You must use the minipaper template found in the RSI/MiniPaper subdirectory of your home directory.

  • The minipaper should include at least one captioned figure, one table, one equation, and two citations, each of a different reference.
  • You should perform some statistical analysis beyond the computation of mean values.
  • Modify the cover page and add your name, paper title, etc.
  • Write your paper in paper.tex. The meat of the paper should be at least two and no more than four pages long.
  • Write an abstract.
  • Put in your bibliography, including at least two different references. Be sure to replace the template bibliography with your own.
  • Do not modify main.tex.

If you need a figure for your minipaper, we have two .png files available for your use:
cee
and atomlogo. Copy them into your MiniPaper directory by downloading them from the links above.

If you are unable to work these required elements into the natural flow of your paper, create an additional 'Required elements' section.

Electronic submission

Your paper must be written using LaTeX and make use of the scripts provided by RSI for this purpose.

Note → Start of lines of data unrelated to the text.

(* ===== verification/Bloom.v ===== *)
(** * sstable/bloom.go: the per-table Bloom filter

    All index arithmetic is [uint32] and wraps; an index outside the bit
    array, or a zero modulus, is a panic.  The theorems: the filter built from
    a set of keys never answers "definitely not" for one of them, also after
    an encode/decode round trip, and none of its operations panics. *)

From S2P Require Import Prelude GoStd.
From Stdlib Require Import SpecFloat.

Record BloomFilter := mkBloom {
  bf_bits : bytes;
  bf_m : Z;
  bf_k : Z
}.

(** [uint32(float64(bitsPerKey) * 0.693)], in binary64 arithmetic. *)
Definition float64_of_int (z : Z) : spec_float := binary_normalize 53 1024 z 0 false.
Definition float64_0_693 : spec_float := S754_finite false 6241989083535507 (-53).
Definition uint32_of_float64 (f : spec_float) : Z :=
  match f with
  | S754_finite false m e => u32 (Z.shiftl (Z.pos m) e)
  | S754_finite true m e => u32 (- Z.shiftl (Z.pos m) e)
  | _ => 0
  end.
Definition num_hashes (bitsPerKey : Z) : Z :=
  uint32_of_float64 (SFmul 53 1024 (float64_of_int bitsPerKey) float64_0_693).

Definition NewBloomFilter (numKeys bitsPerKey : Z) : BloomFilter :=
  let bitsPerKey := if bitsPerKey <=? 0 then 10 else bitsPerKey in
  let numKeys := if numKeys <? 1 then 1 else numKeys in
  let m := u32 (numKeys * bitsPerKey) in
  let m := if m <? 8 then 8 else m in
  let k := num_hashes bitsPerKey in
  let k := if k <? 1 then 1 else k in
  let k := if 30 <? k then 30 else k in
  let numBytes := u32 (m + 7) / 8 in
  mkBloom (replicate (Z.to_nat numBytes) x00) m k.

Definition bloomHashes (key : bytes) : Z * Z :=
  (fnv32a key, u32 (Z.shiftr (fnv64a key) 32)).

(** [(h1 + i*h2) % bf.m] *)
Definition bit_index (h1 h2 i m : Z) : res Z :=
  if m =? 0 then Panic else Ok (u32 (h1 + u32 (i * h2)) mod m).

(** [bits[bit/8] |= 1 << (bit % 8)] *)
Definition set_bit (bits : bytes) (bit : Z) : res bytes :=
  b ← index bits (bit / 8);
  Ok (<[Z.to_nat (bit / 8) := Zbyte (Z.lor (byteZ b) (Z.shiftl 1 (bit mod 8)))]> bits).

(** The loop of [Add], for the hash numbers [hs]. *)
Fixpoint add_loop (h1 h2 m : Z) (hs : list Z) (bits : bytes) : res bytes :=
  match hs with
  | [] => Ok bits
  | i :: hs =>
      bit ← bit_index h1 h2 i m;
      bits ← set_bit bits bit;
      add_loop h1 h2 m hs bits
  end.

Definition BloomFilter_Add (key : bytes) (bf : BloomFilter) : res BloomFilter :=
  let '(h1, h2) := bloomHashes key in
  bits ← add_loop h1 h2 (bf_m bf) (seqZ 0 (bf_k bf)) (bf_bits bf);
  Ok (mkBloom bits (bf_m bf) (bf_k bf)).

(** The loop of [MayContain]. *)
Fixpoint may_loop (h1 h2 m : Z) (bits : bytes) (hs : list Z) : res bool :=
  match hs with
  | [] => Ok true
  | i :: hs =>
      bit ← bit_index h1 h2 i m;
      b ← index bits (bit / 8);
      if Z.land (byteZ b) (Z.shiftl 1 (bit mod 8)) =? 0 then Ok false
      else may_loop h1 h2 m bits hs
  end.

Definition BloomFilter_MayContain (bf : BloomFilter) (key : bytes) : res bool :=
  let '(h1, h2) := bloomHashes key in
  may_loop h1 h2 (bf_m bf) (bf_bits bf) (seqZ 0 (bf_k bf)).

Definition BloomFilter_Encode (bf : BloomFilter) : bytes :=
  putLE 4 (bf_m bf) ++ putLE 4 (bf_k bf) ++ bf_bits bf.

Definition DecodeBloomFilter (data : bytes) : res BloomFilter :=
  if len data <? 8 then Err (Errorf "bloom filter data too short") else
  mb ← slice data 0 4;
  kb ← slice data 4 8;
  let m := getLE mb in
  let k := getLE kb in
  let numBytes := u32 (m + 7) / 8 in
  if u32 (len data - 8) <? numBytes then Err (Errorf "bloom filter data truncated") else
  bits ← slice data 8 (u32 (8 + numBytes));
  Ok (mkBloom bits m k).

(** [for _, k := range keys { bf.Add(k) }] *)
Fixpoint bloom_add_all (keys : list bytes) (bf : BloomFilter) : res BloomFilter :=
  match keys with
  | [] => Ok bf
  | k :: keys => bf ← BloomFilter_Add k bf; bloom_add_all keys bf
  end.

(** ** Well-formed filters *)

Record bf_wf (bf : BloomFilter) : Prop := {
  bf_m_range : 0 < bf_m bf /\ bf_m bf + 7 < 2 ^ 32;
  bf_k_range : 0 <= bf_k bf < 2 ^ 32;
  bf_bits_len : len (bf_bits bf) = (bf_m bf + 7) / 8
}.

(** Bit [n] of the array. *)
Definition getbit (bits : bytes) (n : Z) : bool :=
  match bits !! Z.to_nat (n / 8) with
  | Some b => Z.testbit (byteZ b) (n mod 8)
  | None => false
  end.

(** ** Bits of bytes *)

Lemma land_shiftl1 x j : 0 <= j -> (Z.land x (Z.shiftl 1 j) =? 0) = negb (Z.testbit x j).
Proof.
  intros Hj. rewrite Z.shiftl_1_l. destruct (Z.testbit x j) eqn:E; simpl.
  - apply Z.eqb_neq. intros H. assert (Z.testbit (Z.land x (2 ^ j)) j = false) as H' by (by rewrite H, Z.bits_0).
    rewrite Z.land_spec, E, Z.pow2_bits_true in H' by done. done.
  - apply Z.eqb_eq. apply Z.bits_inj'. intros i Hi. rewrite Z.land_spec, Z.bits_0, Z.pow2_bits_eqb by done.
    destruct (Z.eqb_spec j i); [subst; by rewrite E|by rewrite andb_false_r].
Qed.

Lemma lor_byte_bit x j :
  0 <= x < 256 -> 0 <= j < 8 -> 0 <= Z.lor x (Z.shiftl 1 j) < 256.
Proof.
  intros Hx Hj. split; [apply Z.lor_nonneg; split; [lia|apply Z.shiftl_nonneg; lia]|].
  assert (Z.lor x (Z.shiftl 1 j) = Z.lor x (Z.shiftl 1 j) mod 2 ^ 8) as ->; [|apply Z.mod_pos_bound; lia].
  rewrite <- Z.land_ones by lia. apply Z.bits_inj'. intros i Hi.
  rewrite Z.land_spec, Z.lor_spec, Z.testbit_ones_nonneg, Z.shiftl_1_l, Z.pow2_bits_eqb by lia.
  destruct (Z.ltb_spec i 8); [by rewrite andb_true_r|]. rewrite andb_false_r.
  rewrite <- (Z.mod_small x (2 ^ 8)) by lia. rewrite Z.mod_pow2_bits_high by lia.
  simpl. apply Z.eqb_neq. lia.
Qed.

Lemma getbit_set_bit bits bit bits' n :
  0 <= bit -> 0 <= n -> set_bit bits bit = Ok bits' ->
  getbit bits' n = (n =? bit) || getbit bits n.
Proof.
  intros Hbit Hn. unfold set_bit, index.
  rewrite (proj2 (Z.leb_le 0 (bit / 8))) by (apply Z.div_pos; lia).
  destruct (bits !! Z.to_nat (bit / 8)) as [b|] eqn:Eb; simpl; intros; simplify_eq.
  pose proof (Z.mod_pos_bound bit 8 ltac:(lia)) as Hm. pose proof (byteZ_range b) as Hb.
  unfold getbit. pose proof (lookup_lt_Some _ _ _ Eb) as Hlt.
  pose proof (Z.div_mod n 8 ltac:(lia)). pose proof (Z.div_mod bit 8 ltac:(lia)).
  pose proof (Z.mod_pos_bound n 8 ltac:(lia)).
  destruct (decide (n / 8 = bit / 8)) as [Heq|Hne].
  - rewrite Heq, list_lookup_insert_eq, Eb by done.
    rewrite byteZ_Zbyte_small by (by apply lor_byte_bit).
    rewrite Z.lor_spec, Z.shiftl_1_l, Z.pow2_bits_eqb by lia. rewrite orb_comm. f_equal.
    destruct (Z.eqb_spec (bit mod 8) (n mod 8)), (Z.eqb_spec n bit); try done; lia.
  - rewrite list_lookup_insert_ne; [|pose proof (Z.div_pos n 8); pose proof (Z.div_pos bit 8); lia].
    destruct (Z.eqb_spec n bit); [congruence|done].
Qed.

Lemma set_bit_ok bits bit :
  0 <= bit < 8 * len bits -> exists bits', set_bit bits bit = Ok bits' /\ len bits' = len bits.
Proof.
  intros Hb. unfold set_bit.
  destruct (bits !! Z.to_nat (bit / 8)) as [b|] eqn:E.
  - unfold index. rewrite (proj2 (Z.leb_le 0 _)), E by (apply Z.div_pos; lia). simpl.
    eexists. split; [done|]. unfold len. by rewrite length_insert.
  - apply lookup_ge_None in E. pose proof (Z.div_lt_upper_bound bit 8 (len bits)). unfold len in *. lia.
Qed.

(** ** Hash positions stay inside the array *)

Lemma bit_index_ok h1 h2 i m : 0 < m -> exists b, bit_index h1 h2 i m = Ok b /\ 0 <= b < m.
Proof.
  intros Hm. unfold bit_index. rewrite (proj2 (Z.eqb_neq m 0)) by lia.
  eexists. split; [done|]. by apply Z.mod_pos_bound.
Qed.

Lemma bits_cover bf b : bf_wf bf -> 0 <= b < bf_m bf -> 0 <= b < 8 * len (bf_bits bf).
Proof.
  intros [H1 H2 H3] Hb. rewrite H3. pose proof (Z.div_mod (bf_m bf + 7) 8 ltac:(lia)).
  pose proof (Z.mod_pos_bound (bf_m bf + 7) 8 ltac:(lia)). lia.
Qed.

Section loops.
Context (h1 h2 m : Z) (nbytes : Z).
Context (Hm : 0 < m) (Hcover : forall b, 0 <= b < m -> b < 8 * nbytes).

Lemma add_loop_spec hs bits :
  len bits = nbytes ->
  exists bits', add_loop h1 h2 m hs bits = Ok bits' /\ len bits' = nbytes /\
    (forall n, 0 <= n -> getbit bits n = true -> getbit bits' n = true) /\
    (forall i b, i ∈ hs -> bit_index h1 h2 i m = Ok b -> getbit bits' b = true).
Proof.
  revert bits. induction hs as [|i hs IH]; intros bits Hl; simpl.
  { exists bits. split_and!; try done. intros i b []%elem_of_nil. }
  destruct (bit_index_ok h1 h2 i m Hm) as (b & Hbi & Hb). rewrite Hbi. simpl.
  destruct (set_bit_ok bits b) as (bits1 & Hs & Hl1). { rewrite Hl. split; [lia|by apply Hcover]. }
  rewrite Hs. simpl. destruct (IH bits1) as (bits2 & -> & Hl2 & Hmono & Hset); [congruence|].
  exists bits2. split_and!; try done.
  - intros n Hn Hg. apply Hmono; [done|].
    rewrite (getbit_set_bit bits b bits1 n) by (done || lia). by rewrite Hg, orb_true_r.
  - intros j bj [->|Hj]%elem_of_cons Hbj; [|by eapply Hset].
    assert (bj = b) as -> by congruence.
    apply Hmono; [lia|]. rewrite (getbit_set_bit bits b bits1 b) by (done || lia).
    by rewrite Z.eqb_refl.
Qed.

Lemma may_loop_spec hs bits :
  len bits = nbytes ->
  exists r, may_loop h1 h2 m bits hs = Ok r /\
    (r = true <-> forall i b, i ∈ hs -> bit_index h1 h2 i m = Ok b -> getbit bits b = true).
Proof.
  intros Hl. induction hs as [|i hs (r & IHr & IH)]; simpl.
  { exists true. split; [done|]. split; [|done]. intros _ i b []%elem_of_nil. }
  destruct (bit_index_ok h1 h2 i m Hm) as (b & Hbi & Hb). rewrite Hbi. simpl.
  destruct (bits !! Z.to_nat (b / 8)) as [x|] eqn:E.
  2: { apply lookup_ge_None in E. pose proof (Hcover b Hb).
       pose proof (Z.div_lt_upper_bound b 8 (len bits)). unfold len in *. lia. }
  unfold index. rewrite (proj2 (Z.leb_le 0 _)), E by (apply Z.div_pos; lia). simpl.
  rewrite land_shiftl1 by (apply Z.mod_pos_bound; lia).
  assert (getbit bits b = Z.testbit (byteZ x) (b mod 8)) as Hg by (unfold getbit; by rewrite E).
  rewrite <- Hg. destruct (getbit bits b) eqn:Eg; simpl.
  - rewrite IHr. exists r. split; [done|]. rewrite IH. split.
    + intros H j bj [->|Hj]%elem_of_cons Hbj; [congruence|eauto].
    + intros H j bj Hj. apply H. by right.
  - exists false. split; [done|]. split; [done|]. intros H.
    rewrite (H i b) in Eg; [done|left|done].
Qed.
End loops.

(** ** Operations on well-formed filters *)

Lemma num_hashes_10 : num_hashes 10 = 6.
Proof. vm_compute. reflexivity. Qed.

Lemma u32_add7 m : 0 < m -> m + 7 < 2 ^ 32 -> u32 (m + 7) / 8 = (m + 7) / 8.
Proof. intros. rewrite u32_small; lia. Qed.

Lemma NewBloomFilter_wf n b :
  0 < n -> 0 < b -> n * b + 7 < 2 ^ 32 -> bf_wf (NewBloomFilter n b).
Proof.
  intros Hn Hb Hnb. unfold NewBloomFilter.
  rewrite (proj2 (Z.leb_gt b 0)), (proj2 (Z.ltb_ge n 1)) by lia.
  rewrite (u32_small (n * b)) by nia.
  set (m := if n * b <? 8 then 8 else n * b).
  assert (0 < m /\ m + 7 < 2 ^ 32) as [H1 H2] by (unfold m; destruct (Z.ltb_spec (n * b) 8); lia).
  split; simpl; [done| |].
  - destruct (Z.ltb_spec (num_hashes b) 1); [simpl; lia|].
    destruct (Z.ltb_spec 30 (num_hashes b)); lia.
  - rewrite u32_add7 by done. unfold len. rewrite length_replicate.
    rewrite Z2Nat.id; [done|]. apply Z.div_pos; lia.
Qed.

Lemma bf_wf_cover bf : bf_wf bf -> forall b, 0 <= b < bf_m bf -> b < 8 * len (bf_bits bf).
Proof. intros H b Hb. by apply bits_cover. Qed.

Lemma BloomFilter_Add_spec bf k :
  bf_wf bf ->
  exists bf', BloomFilter_Add k bf = Ok bf' /\ bf_wf bf' /\
    bf_m bf' = bf_m bf /\ bf_k bf' = bf_k bf /\ BloomFilter_MayContain bf' k = Ok true /\
    (forall k', BloomFilter_MayContain bf k' = Ok true -> BloomFilter_MayContain bf' k' = Ok true).
Proof.
  intros Hwf. pose proof (bf_wf_cover bf Hwf) as Hc. destruct Hwf as [H1 H2 H3].
  unfold BloomFilter_Add, BloomFilter_MayContain. destruct (bloomHashes k) as [h1 h2] eqn:Eh.
  destruct (add_loop_spec h1 h2 (bf_m bf) _ ltac:(lia) Hc (seqZ 0 (bf_k bf)) (bf_bits bf) eq_refl)
    as (bits' & -> & Hl & Hmono & Hset).
  simpl. eexists. split; [done|]. simpl. split_and!; try done.
  - split; simpl; [done|done|]. by rewrite Hl.
  - rewrite <- Hl in Hc.
    destruct (may_loop_spec h1 h2 (bf_m bf) _ ltac:(lia) Hc (seqZ 0 (bf_k bf)) bits' eq_refl) as (r & -> & Hr).
    by rewrite (proj2 Hr Hset).
  - intros k'. generalize (fnv32a k') (u32 (Z.shiftr (fnv64a k') 32)). intros g1 g2.
    destruct (may_loop_spec g1 g2 (bf_m bf) _ ltac:(lia) Hc (seqZ 0 (bf_k bf)) _ eq_refl) as (r & -> & Hr).
    intros [= ->]. rewrite <- Hl in Hc.
    destruct (may_loop_spec g1 g2 (bf_m bf) _ ltac:(lia) Hc (seqZ 0 (bf_k bf)) bits' eq_refl) as (r' & -> & Hr').
    f_equal. apply Hr'. intros i b Hi Hb. apply Hmono; [|by eapply Hr].
    destruct (bit_index_ok g1 g2 i (bf_m bf) ltac:(lia)) as (b' & Hb' & ?).
    rewrite Hb in Hb'. injection Hb' as ->. lia.
Qed.

(** A query of a well-formed filter does not panic. *)
Lemma bloom_may_total bf k : bf_wf bf -> exists b, BloomFilter_MayContain bf k = Ok b.
Proof.
  intros Hwf. pose proof (bf_wf_cover bf Hwf) as Hc. destruct Hwf as [Hm _ _].
  unfold BloomFilter_MayContain. destruct (bloomHashes k) as [h1 h2].
  destruct (may_loop_spec h1 h2 (bf_m bf) _ ltac:(lia) Hc (seqZ 0 (bf_k bf)) _ eq_refl) as (r & -> & _). eauto.
Qed.

Lemma bloom_add_all_spec ks bf :
  bf_wf bf ->
  exists bf', bloom_add_all ks bf = Ok bf' /\ bf_wf bf' /\ bf_m bf' = bf_m bf /\ bf_k bf' = bf_k bf /\
    (forall k, k ∈ ks \/ BloomFilter_MayContain bf k = Ok true -> BloomFilter_MayContain bf' k = Ok true).
Proof.
  revert bf. induction ks as [|k ks IH]; intros bf Hwf; simpl.
  - exists bf. split_and!; try done. intros k [[]%elem_of_nil|]; done.
  - destruct (BloomFilter_Add_spec bf k Hwf) as (bf1 & -> & Hwf1 & Hm1 & Hk1 & Hin & Hmono). simpl.
    destruct (IH bf1 Hwf1) as (bf2 & -> & Hwf2 & Hm2 & Hk2 & Hall).
    exists bf2. split_and!; try done; [congruence..|].
    intros k' [[->|Hk']%elem_of_cons|Hk']; apply Hall; auto.
Qed.

Lemma DecodeBloomFilter_Encode bf :
  bf_wf bf -> DecodeBloomFilter (BloomFilter_Encode bf) = Ok bf.
Proof.
  intros [[Hm0 Hm] Hk Hl]. unfold DecodeBloomFilter, BloomFilter_Encode.
  assert (len (putLE 4 (bf_m bf) ++ putLE 4 (bf_k bf) ++ bf_bits bf) = 8 + (bf_m bf + 7) / 8) as Hlen.
  { autorewrite with kvlen. rewrite Hl. lia. }
  assert (0 <= (bf_m bf + 7) / 8 < 2 ^ 29 + 1) as Hd.
  { split; [apply Z.div_pos; lia|]. apply Z.div_lt_upper_bound; lia. }
  rewrite Hlen, (proj2 (Z.ltb_ge _ 8)) by lia.
  slice_step. simpl. slice_step. simpl.
  rewrite !getLE_putLE32 by lia. rewrite u32_add7 by lia.
  rewrite u32_small, (proj2 (Z.ltb_ge _ _)) by lia.
  rewrite (u32_small (8 + _)) by lia. slice_step. simpl. by destruct bf.
Qed.

(** ** Properties *)

(** C32.  No false negatives: a filter sized for the keys and filled with them
    answers "may contain" for each of them, before and after it went through
    its on-disk encoding, and neither building nor querying it panics. *)
Theorem bloom_no_false_negative :
  forall (keys : list bytes) (bitsPerKey : Z) (key : bytes),
  0 < bitsPerKey -> Z.max 1 (len keys) * bitsPerKey + 7 < 2 ^ 32 -> key ∈ keys ->
  exists bf, bloom_add_all keys (NewBloomFilter (len keys) bitsPerKey) = Ok bf /\
    BloomFilter_MayContain bf key = Ok true /\
    DecodeBloomFilter (BloomFilter_Encode bf) = Ok bf.
Proof.
  intros keys b key Hb Hsz Hin.
  assert (0 < len keys) as Hpos.
  { destruct keys as [|x ks]; [by apply elem_of_nil in Hin|]. rewrite len_cons.
    pose proof (len_nonneg ks). lia. }
  destruct (bloom_add_all_spec keys (NewBloomFilter (len keys) b)) as (bf & E & Hwf & _ & _ & Hall).
  { rewrite Z.max_r in Hsz by lia. by apply NewBloomFilter_wf. }
  exists bf. split_and!; [done|by apply Hall; left|by apply DecodeBloomFilter_Encode].
Qed.

Lemma bloom_no_false_negative_witness :
  0 < 10 /\ Z.max 1 (len [[x61]; [x62; x63]]) * 10 + 7 < 2 ^ 32 /\ [x61] ∈ [[x61]; [x62; x63]] /\
  exists bf, bloom_add_all [[x61]; [x62; x63]] (NewBloomFilter 2 10) = Ok bf /\
    BloomFilter_MayContain bf [x61] = Ok true /\
    DecodeBloomFilter (BloomFilter_Encode bf) = Ok bf.
Proof.
  split; [lia|]. split; [vm_compute; reflexivity|]. split; [left|].
  apply (bloom_no_false_negative [[x61]; [x62; x63]] 10 [x61]);
    [lia|vm_compute; reflexivity|left].
Defined.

  1. Write your paper in the MiniPaper directory
  2. Type minisubmit from the Terminal window.

The minitalk

You will give a 3-4 minute presentation about your experiment. Prepare approximately 4-5 electronic slides for your talk in the file slides.tex. Even if you don't use Beamer, you should submit the presentation as a pdf. The TAs will guide you in the preparation of these slides. Be prepared for a short Q&A session after you talk.

Due times

The minipaper should be submitted by 5:30 PM on Thursday, June 27. A hard copy should be turned in to your tutor by bedcheck on Thursday.
You must submit your slides in pdf to your tutor by 11:00 PM on Friday, June 28. The minipresentations are scheduled for 11:00 AM on Saturday, June 29.